Elle déjeuna avec moi, et me quitta pour aller travailler à la villa Taverna, car il faut qu’elle soit vue faisant sa besogne, et nous décidâmes qu’à partir du lendemain, elle ne reviendrait plus dans la journée, à moins de quelque événement imprévu. Elle m’arriverait tous les jours, à six heures du soir, et ne partirait plus qu’à huit heures du matin. Il lui était indifférent de rencontrer des ouvriers dans le parc à cette heure-là. Elle serait censée avoir été faire pour Olivia une commission au couvent des Camaldules, et, quant à la course du soir, elle trouverait des raisons non moins plausibles.

— De quoi t’inquiètes-tu ? disait-elle. Les raisons ne manquent jamais. Cela se trouve, juste au moment où l’on en a besoin, et celle qui reste court, ou qui fait un mensonge invraisemblable, n’est pas digne d’être femme et d’avoir un amant.

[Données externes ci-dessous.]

(* ===== verification/TypeUtils.v ===== *)
(** * TypeUtils: operators on messages (type_utils.hpp, type_utils.cpp, messages.cpp)

    Equality, order, hashes and printing of the protobuf messages.  A record has
    the fields that the operators read; an accessor of an unset field returns
    the default of the field, so [get_or] is applied where the source calls the
    accessor.  [SerializeAsString] and [boost::hash_combine] are library code,
    arguments of the definitions that use them.

    An operator on a repeated field whose order does not matter tests that the
    two sides have the same number of elements and that each element on the left
    is equal to some element on the right ([found_eqb]). *)

From S2P Require Import Prelude Binary64 Ranges IntervalSets StoutStrings Values Url Attributes Resource Resources Fetcher Scheduler.

(** ** Repeated fields *)

(** The two nested loops over [left] and [right]. *)
Definition found_eqb {A : Type} (eq : A → A → bool) (left right : list A) : bool :=
  if negb (length left =? length right)%nat then false
  else all (fun l => any (eq l) right) left.

(** The loop over two lists whose order matters. *)
Definition ordered_eqb {A : Type} (eq : A → A → bool) (left right : list A) : bool :=
  if negb (length left =? length right)%nat then false
  else all (fun p => eq p.1 p.2) (zip left right).

(** ** Commands *)

Record Variable_ := mkVariable { var_name : string; var_value : option string }.

Definition variable_eqb (left right : Variable_) : bool :=
  String.eqb (var_name left) (var_name right) &&
  String.eqb (get_or "" (var_value left)) (get_or "" (var_value right)).

Definition Environment : Type := list Variable_.
Definition environment_eqb (left right : Environment) : bool :=
  found_eqb variable_eqb left right.

Definition uri_eqb (left right : URI) : bool :=
  String.eqb (value left) (value right) &&
  Bool.eqb (is_executable left) (is_executable right) &&
  Bool.eqb (is_extract left) (is_extract right).

Record CommandInfo := mkCommandInfo {
  cmd_uris : list URI;
  cmd_environment : option Environment;
  cmd_shell : option bool;
  cmd_value : option string;
  cmd_arguments : list string;
  cmd_user : option string }.
Definition default_CommandInfo : CommandInfo := mkCommandInfo [] None None None [] None.

Definition command_eqb (left right : CommandInfo) : bool :=
  if negb (found_eqb uri_eqb (cmd_uris left) (cmd_uris right)) then false
  else if negb (ordered_eqb String.eqb (cmd_arguments left) (cmd_arguments right)) then false
  else
    environment_eqb (get_or [] (cmd_environment left)) (get_or [] (cmd_environment right)) &&
    String.eqb (get_or "" (cmd_value left)) (get_or "" (cmd_value right)) &&
    String.eqb (get_or "" (cmd_user left)) (get_or "" (cmd_user right)) &&
    Bool.eqb (get_or true (cmd_shell left)) (get_or true (cmd_shell right)).

(** ** Identifiers *)

(** A [ContainerID] names its parents: nested containers. *)
Inductive ContainerID := mkContainerID (container_value : string) (parent : option ContainerID).
Definition container_value (c : ContainerID) : string :=
  match c with mkContainerID v _ => v end.
Definition parent (c : ContainerID) : option ContainerID :=
  match c with mkContainerID _ p => p end.

Fixpoint container_id_eqb (left right : ContainerID) {struct left} : bool :=
  match left, right with
  | mkContainerID lv lp, mkContainerID rv rp =>
      String.eqb lv rv && Bool.eqb (has lp) (has rp) &&
      (negb (has lp) ||
       match lp, rp with
       | Some l, Some r => container_id_eqb l r
       | _, _ => true
       end)
  end.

Je m’étais souvent imaginé, moi, que quand une femme me dirait si ingénument sa supériorité en fait de ruse, je me méfierais d’elle pour mon compte ; mais, depuis que j’aime celle-ci, tout est changé en moi, tout est renversé dans mon esprit. Du moment que c’est elle qui ment, je trouve que le mensonge est une des grâces de son sexe.

Toutes choses réglées ainsi, je l’ai vue partir sans angoisse. Il me semblait que je ne la quittais pas : j’allais penser à elle tout le jour en travaillant.